▸ What you are asked to do:
Could you print every line from the first one of the records below through the line containing "(** The end", with both included and nothing else?

▸ Given data:
(* ===== verification/MemoryGaps.v ===== *)
(** * Gaps in the protection of memory

    Where the kernel falls short of what [MemorySafety.v] and [UserCopy.v] show, with
    runs that reach the gap: [mctrl] makes shared pages writable, a second
    [duplicate] loses copy-on-write, the kernel writes through read-only pages and
    panics on unmapped ones, and the frames of a process outlive it. *)

From stdpp Require Import gmap.
From S2P Require Import Prelude Error BitAlloc Bitmap Config Addr Paging Frame Phys KMem UserSpace AddrSpace.
From S2P Require Import Perm Mappings VmemSpec Cow NewVmem VirtManager PageAlloc UserMap Fork Spaces MemorySafety UserCopy.
#[local] Open Scope Z_scope.

Section Exit.
Context {CF : Config} {HC : ConfigOk} {UA : UserAbove} {P : Type} {IM : IdentityMap P} {KD : KernelDirectory P}.
Variable x0 : Inner Bitmap.
Hypothesis Hi0 : Frame.inv x0.
Implicit Types (st : Machine P) (v : Vmem).

(** The end of a process leaks its memory.  When the address space of a process is
    dropped, every frame its pages were mapped to stays allocated: a frame only this
    process had keeps its reference, though no address space refers to it any more. *)
Theorem exit_leaks_user_frames K st pid v p e : good x0 K st -> spaces st !! pid = Some v -> user_page p ->
  mapping v p = Some e -> pte_writable e = true ->
  let st' := (exec (Exit pid) st).2 in
  owners (mem st') e = 1 /\ spaces st' !! pid = None /\ handle e ∉ all_handles (spaces st').
Proof.
  intros H Hv Hp He Hw. cbn [exec]. unfold destroy. rewrite Hv. pose proof (good_sound _ _ _ _ _ H Hv) as Hs.
  destruct (mapped_owned _ _ _ _ _ _ Hs Hp He) as ([Hn _] & _ & _). pose proof (gd_excl _ _ _ H pid v Hv p e Hp He Hw) as H1.
  enough (wp (Vmem.drop v) (mem st) (fun r s => owners s e = 1 /\ handle e ∉ all_handles (delete pid (spaces st)))) as Hd.
  { unfold wp in Hd. destruct (Vmem.drop v (mem st)) as [r s]. simpl in *. rewrite lookup_delete_eq. tauto. }
  eapply (wp_drop x0 Hi0); [exact Hs|]. intros s Ha _ _ Hf. pose proof (Hf _ Hn) as Hle. unfold owners in *.
  destruct (user_frames_set (mapping v) p Hp) as (X & HX & _). rewrite He in HX. cbn [ref_of] in HX.
  destruct Ha as (_ & _ & _ & Hrc). rewrite Hrc, HX in Hle |- * by done. simpl in *. unfold handle in *.
  rewrite Frame.occ_cons, Z.eqb_refl in *. rewrite !Frame.occ_app in *. pose proof (Frame.inv_rc x0 Hi0 _ Hn).
  set (n := fn_raw (pte_frame e)) in *. pose proof (Frame.occ_nonneg n X). pose proof (Frame.occ_nonneg n K).
  pose proof (Frame.occ_nonneg n (all_handles (delete pid (spaces st)))). split; [lia|]. apply Frame.occ_zero. lia.
Qed.

End Exit.

(** ** Runs *)

#[local] Existing Instances sample_config sample_config_ok sample_identity sample_directory sample_above.

Lemma exit_leaks_user_frames_witness :
  let st' := (exec (Exit 2) (exec_all sample_events sample_machine)).2 in
  exists e : PageTableEntry, owners (mem st') e = 1 /\ handle e ∉ all_handles (spaces st').
Proof.
  destruct (runs_meet sample_boot sample_boot_inv [] sample_machine sample_events sample_good sample_proper) as (_ & [K Hg] & _).
  intros st'. unfold st'. revert Hg. set (st := exec_all sample_events sample_machine). intros Hg.
  assert ((v ← spaces st !! 2; e ← mapping v USER_FIRST; Some (pte_writable e)) = Some true) as E by (vm_compute; reflexivity).
  clearbody st. destruct (spaces st !! 2) as [v|] eqn:Hv; [|discriminate E]. cbn [mbind option_bind] in E.
  destruct (mapping v USER_FIRST) as [e|] eqn:He; [|discriminate E]. injection E as Hw. exists e.
  destruct (exit_leaks_user_frames sample_boot sample_boot_inv K st 2 v USER_FIRST e Hg Hv
    ltac:(vm_compute; split; (reflexivity || discriminate)) He Hw) as (H1 & _ & H2).
  split; [exact H1|exact H2].
Defined.

(** A run, and what a store of process 2 does at its end. *)
Definition after (evs : list Event) : Machine unit := exec_all evs sample_machine.

Definition with_page (access : AccessPermission) : list Event :=
  [Create 0 1; Mmap 1 (fun _ => ReserveAll) USER_FIRST 1 access].

(** [mctrl] makes a copy-on-write page writable without giving it a frame of its own:
    the store of process 2 changes the memory of process 1. *)
Example mctrl_breaks_isolation :
  let st := after (with_page RDWR ++ [Store 1 USER_FIRST 8 42; Duplicate 1 2; Mctrl 2 USER_FIRST RDWR]) in
  peek st 1 USER_FIRST 8 = Some 42 /\
  peek (exec (Store 2 USER_FIRST 8 7) st).2 1 USER_FIRST 8 = Some 7.
Proof. split; vm_compute; reflexivity. Qed.

(** A page that is copy-on-write already is shared read-only by the next [duplicate]:
    process 3 cannot write to a page its parent may write to, and the page fault does
    not help. *)
Example second_duplicate_readonly :
  let st := after (with_page RDWR ++ [Duplicate 1 2; Duplicate 1 3]) in
  let fault i := PageFault i (fun _ => ReserveAll) (USER_FIRST * PAGE_SIZE) (mkFaultCode true true true) in
  (exec (Store 2 USER_FIRST 0 7) (exec (fault 2) st).2).1 = Ok tt /\
  (exec (fault 3) st).1 = Ok tt /\
  (exec (Store 3 USER_FIRST 0 7) (exec (fault 3) st).2).1 = Err (mkError PermissionDenied "page fault").
Proof. split; [|split]; vm_compute; reflexivity. Qed.

(** Copying to a process does not look at the access rights of its pages: the kernel
    writes to a read-only page of process 2, and process 1, which shares the frame,
    sees it. *)
Example copy_to_readonly_page :
  let st := after (with_page RDONLY ++ [Duplicate 1 2]) in
  peek st 1 USER_FIRST 8 = Some 0 /\
  peek (UserCopy.vmcopy_to_user 2 (USER_BASE_RAW + 8) 100 3 st).2 1 USER_FIRST 8 = Some 255.
Proof. split; vm_compute; reflexivity. Qed.

(** The dry run of [copy_to_user_unaligned] does not look for the pages of the
    destination: an address of a process with no page behind it stops the kernel. *)
Example copy_to_unmapped_panics :
  let st := after [Create 0 1] in
  (UserCopy.vmcopy_to_user 1 (USER_BASE_RAW + 8) 100 3 st).1 = Panic.
Proof. vm_compute. reflexivity. Qed.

▸ Task answer:
(* ===== verification/MemoryGaps.v ===== *)
(** * Gaps in the protection of memory

    Where the kernel falls short of what [MemorySafety.v] and [UserCopy.v] show, with
    runs that reach the gap: [mctrl] makes shared pages writable, a second
    [duplicate] loses copy-on-write, the kernel writes through read-only pages and
    panics on unmapped ones, and the frames of a process outlive it. *)

From stdpp Require Import gmap.
From S2P Require Import Prelude Error BitAlloc Bitmap Config Addr Paging Frame Phys KMem UserSpace AddrSpace.
From S2P Require Import Perm Mappings VmemSpec Cow NewVmem VirtManager PageAlloc UserMap Fork Spaces MemorySafety UserCopy.
#[local] Open Scope Z_scope.

Section Exit.
Context {CF : Config} {HC : ConfigOk} {UA : UserAbove} {P : Type} {IM : IdentityMap P} {KD : KernelDirectory P}.
Variable x0 : Inner Bitmap.
Hypothesis Hi0 : Frame.inv x0.
Implicit Types (st : Machine P) (v : Vmem).

(** The end of a process leaks its memory.  When the address space of a process is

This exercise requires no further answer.